Data records
--------------------------------

Definition RecordCache_evict_oldest (c : RecordCache) : RecordCache :=
  match oldest_key (rc_entries c) with
  | None => c
  | Some k =>
      match rc_entries c !! k with
      | None => c
      | Some bucket =>
          let '(bucket', total) :=
            match oldest_idx bucket with
            | Some i => (vec_remove i bucket, saturating_sub (rc_total c) 1)
            | None => (bucket, rc_total c)
            end in
          match bucket' with
          | [] => rc_set (delete k (rc_entries c)) total c
          | _ => rc_set (<[k := bucket']> (rc_entries c)) total c
          end
      end
  end.

(** The full bucket loses its oldest record. *)
Definition evict_in_bucket (key : string) (c : RecordCache) : RecordCache :=
  let bucket_len := match rc_entries c !! key with Some b => len b | None => 0 end in
  if rc_max_per_key c <=? bucket_len then
    match rc_entries c !! key with
    | Some b =>
        match oldest_idx b with
        | Some i => rc_set (<[key := vec_remove i b]> (rc_entries c)) (saturating_sub (rc_total c) 1) c
        | None => c
        end
    | None => c
    end
  else c.

Definition RecordCache_add (now : Z) (key : string) (pk record : list Z) (c : RecordCache)
    : RecordCache :=
  match rc_entries c !! key ≫= refresh_record pk record now with
  | Some b' => rc_set (<[key := b']> (rc_entries c)) (rc_total c) c
  | None =>
      let c := evict_in_bucket key c in
      let c := if rc_max_size c <=? rc_total c then RecordCache_evict_oldest c else c in
      rc_set (<[key := default [] (rc_entries c !! key) ++ [mkRecord pk record now]]> (rc_entries c))
        (rc_total c + 1) c
  end.

Definition RecordCache_remove (key : string) (pk : list Z) (c : RecordCache) : RecordCache :=
  match rc_entries c !! key with
  | None => c
  | Some bucket =>
      let bucket' := filter (fun e => re_public_key e <> pk) bucket in
      let removed := len bucket - len bucket' in
      let total := saturating_sub (rc_total c) removed in
      match bucket' with
      | [] => rc_set (delete key (rc_entries c)) total c
      | _ => rc_set (<[key := bucket']> (rc_entries c)) total c
      end
  end.

Definition RecordCache_get (now : Z) (key : string) (max : nat) (c : RecordCache)
    : list (list Z) * RecordCache :=
  match rc_entries c !! key with
  | None => ([], c)
  | Some bucket =>
      let bucket' := filter (fun e => duration_since now (re_inserted_at e) < rc_max_age c) bucket in
      let removed := len bucket - len bucket' in
      (re_record <$> take max bucket',
       rc_set (<[key := bucket']> (rc_entries c)) (saturating_sub (rc_total c) removed) c)
  end.

Definition RecordCache_destroy (c : RecordCache) : RecordCache := rc_set ∅ 0 c.
Definition RecordCache_record_count (c : RecordCache) : Z := rc_total c.
Definition RecordCache_topic_count (c : RecordCache) : Z := Z.of_nat (size (rc_entries c)).
End RecordCache.

(** ** LruCache *)

Record CacheEntry : Type := mkCacheEntry { ce_value : list Z; ce_inserted_at : Z }.
Record LruCache : Type := mkLru {
  lc_entries : gmap string CacheEntry;
  lc_max_size : Z;
  lc_max_age : Z
}.

Definition LruCache_new (max_size max_age : Z) : LruCache := mkLru ∅ max_size max_age.
Definition lc_set (es : gmap string CacheEntry) (c : LruCache) : LruCache :=
  mkLru es (lc_max_size c) (lc_max_age c).

Definition LruCache_get (now : Z) (key : string) (c : LruCache) : option (list Z) :=
  match lc_entries c !! key with
  | None => None
  | Some e => if lc_max_age c <=? duration_since now (ce_inserted_at e) then None
              else Some (ce_value e)
  end.

Section LruCache.
Context `{MapIter}.

(** [key] is moved into the map after the eviction. *)
Definition LruCache_set (now : Z) (key : string) (value : list Z) (c : LruCache) : LruCache :=
  let c :=
    if lc_max_size c <=? Z.of_nat (size (lc_entries c)) then
      match fst <$> min_by_key (fun ke => ce_inserted_at ke.2) (map_iter (lc_entries c)) with
      | Some oldest => lc_set (delete oldest (lc_entries c)) c
      | None => c
      end
    else c in
  lc_set (<[key := mkCacheEntry value now]> (lc_entries c)) c.
End LruCache.

Definition LruCache_delete (key : string) (c : LruCache) : LruCache :=
  lc_set (delete key (lc_entries c)) c.
Definition LruCache_destroy (c : LruCache) : LruCache := lc_set ∅ c.
Definition LruCache_len (c : LruCache) : Z := Z.of_nat (size (lc_entries c)).
Definition LruCache_is_empty (c : LruCache) : bool := (size (lc_entries c) =? 0)%nat.

(** ** Persistent *)

Record RouterEntry : Type := mkRouterEntry { rt_relay : Ipv4Peer; rt_record : list Z }.

Record Persistent : Type := mkPersistent {
  p_records : RecordCache;
  p_bumps : LruCache;
  p_refreshes : LruCache;
  p_mutables : LruCache;
  p_immutables : LruCache;
  p_router : gmap string RouterEntry
}.

Record PersistentStats : Type := mkStats {
  st_records : Z;
  st_record_topics : Z;
  st_mutables : Z;
  st_immutables : Z;
  st_router_entries : Z
}.

Definition Persistent_new (cfg : PersistentConfig) : Persistent :=
  mkPersistent
    (RecordCache_new (cfg_max_records cfg) (cfg_max_record_age cfg) (cfg_max_per_key cfg))
    (LruCache_new (cfg_max_lru_size cfg) (cfg_max_lru_age cfg))
    (LruCache_new (cfg_max_lru_size cfg) (cfg_max_lru_age cfg))
    (LruCache_new (cfg_max_lru_size cfg) (cfg_max_lru_age cfg))
    (LruCache_new (cfg_max_lru_size cfg) (cfg_max_lru_age cfg))
    ∅.

Definition with_records (r : RecordCache) (p : Persistent) : Persistent :=
  mkPersistent r (p_bumps p) (p_refreshes p) (p_mutables p) (p_immutables p) (p_router p).
Definition with_bumps (b : LruCache) (p : Persistent) : Persistent :=
  mkPersistent (p_records p) b (p_refreshes p) (p_mutables p) (p_immutables p) (p_router p).
Definition with_refreshes (b : LruCache) (p : Persistent) : Persistent :=
  mkPersistent (p_records p) (p_bumps p) b (p_mutables p) (p_immutables p) (p_router p).
Definition with_mutables (b : LruCache) (p : Persistent) : Persistent :=
  mkPersistent (p_records p) (p_bumps p) (p_refreshes p) b (p_immutables p) (p_router p).
Definition with_immutables (b : LruCache) (p : Persistent) : Persistent :=
  mkPersistent (p_records p) (p_bumps p) (p_refreshes p) (p_mutables p) b (p_router p).
Definition with_router (r : gmap string RouterEntry) (p : Persistent) : Persistent :=
  mkPersistent (p_records p) (p_bumps p) (p_refreshes p) (p_mutables p) (p_immutables p) r.

(** Handlers run on [&mut self]; the only failure is a panic. *)
Abbreviation Hdl := (M Persistent Empty_set).

(** [match e { Ok(a) => .., Err(_) => .. }], a panic propagating. *)
Definition ok_or_none {A} (o : outcome EncodingError A) : Hdl (option A) := fun p =>
  match o with Ok a => (Ok (Some a), p) | Err _ => (Ok None, p) | Panic => (Panic, p) end.
Definition modify (f : Persistent -> Persistent) : Hdl unit := fun p => (Ok tt, f p).

(** [let x = match o { Some(x) => x, None => return Silent }] *)
Definition or_silent {A} (o : option A) (k : A -> Hdl HandlerReply) : Hdl HandlerReply :=
  match o with Some a => k a | None => mret RSilent end.

(** [records.filter_map(|b| decode_hyper_peer_from_bytes(&b).ok())] *)
Fixpoint decode_peers (bs : list (list Z)) : Hdl (list HyperPeer) :=
  match bs with
  | [] => mret []
  | b :: bs =>
      o ← ok_or_none (decode_hyper_peer_from_bytes b);
      rest ← decode_peers bs;
      mret (match o with Some p => p :: rest | None => rest end)
  end.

--------------------------------

Task directions
All that is needed is the exact run of lines above from the line containing "Definition Persistent_new (cfg" through the line containing "A) := fun p =>", both of them included.

Exercise response
Definition Persistent_new (cfg : PersistentConfig) : Persistent :=
  mkPersistent
    (RecordCache_new (cfg_max_records cfg) (cfg_max_record_age cfg) (cfg_max_per_key cfg))
    (LruCache_new (cfg_max_lru_size cfg) (cfg_max_lru_age cfg))
    (LruCache_new (cfg_max_lru_size cfg) (cfg_max_lru_age cfg))
    (LruCache_new (cfg_max_lru_size cfg) (cfg_max_lru_age cfg))
    (LruCache_new (cfg_max_lru_size cfg) (cfg_max_lru_age cfg))
    ∅.

Definition with_records (r : RecordCache) (p : Persistent) : Persistent :=
  mkPersistent r (p_bumps p) (p_refreshes p) (p_mutables p) (p_immutables p) (p_router p).
Definition with_bumps (b : LruCache) (p : Persistent) : Persistent :=
  mkPersistent (p_records p) b (p_refreshes p) (p_mutables p) (p_immutables p) (p_router p).
Definition with_refreshes (b : LruCache) (p : Persistent) : Persistent :=
  mkPersistent (p_records p) (p_bumps p) b (p_mutables p) (p_immutables p) (p_router p).
Definition with_mutables (b : LruCache) (p : Persistent) : Persistent :=
  mkPersistent (p_records p) (p_bumps p) (p_refreshes p) b (p_immutables p) (p_router p).
Definition with_immutables (b : LruCache) (p : Persistent) : Persistent :=
  mkPersistent (p_records p) (p_bumps p) (p_refreshes p) (p_mutables p) b (p_router p).
Definition with_router (r : gmap string RouterEntry) (p : Persistent) : Persistent :=
  mkPersistent (p_records p) (p_bumps p) (p_refreshes p) (p_mutables p) (p_immutables p) r.

(** Handlers run on [&mut self]; the only failure is a panic. *)
Abbreviation Hdl := (M Persistent Empty_set).

(** [match e { Ok(a) => .., Err(_) => .. }], a panic propagating. *)
Definition ok_or_none {A} (o : outcome EncodingError A) : Hdl (option A) := fun p =>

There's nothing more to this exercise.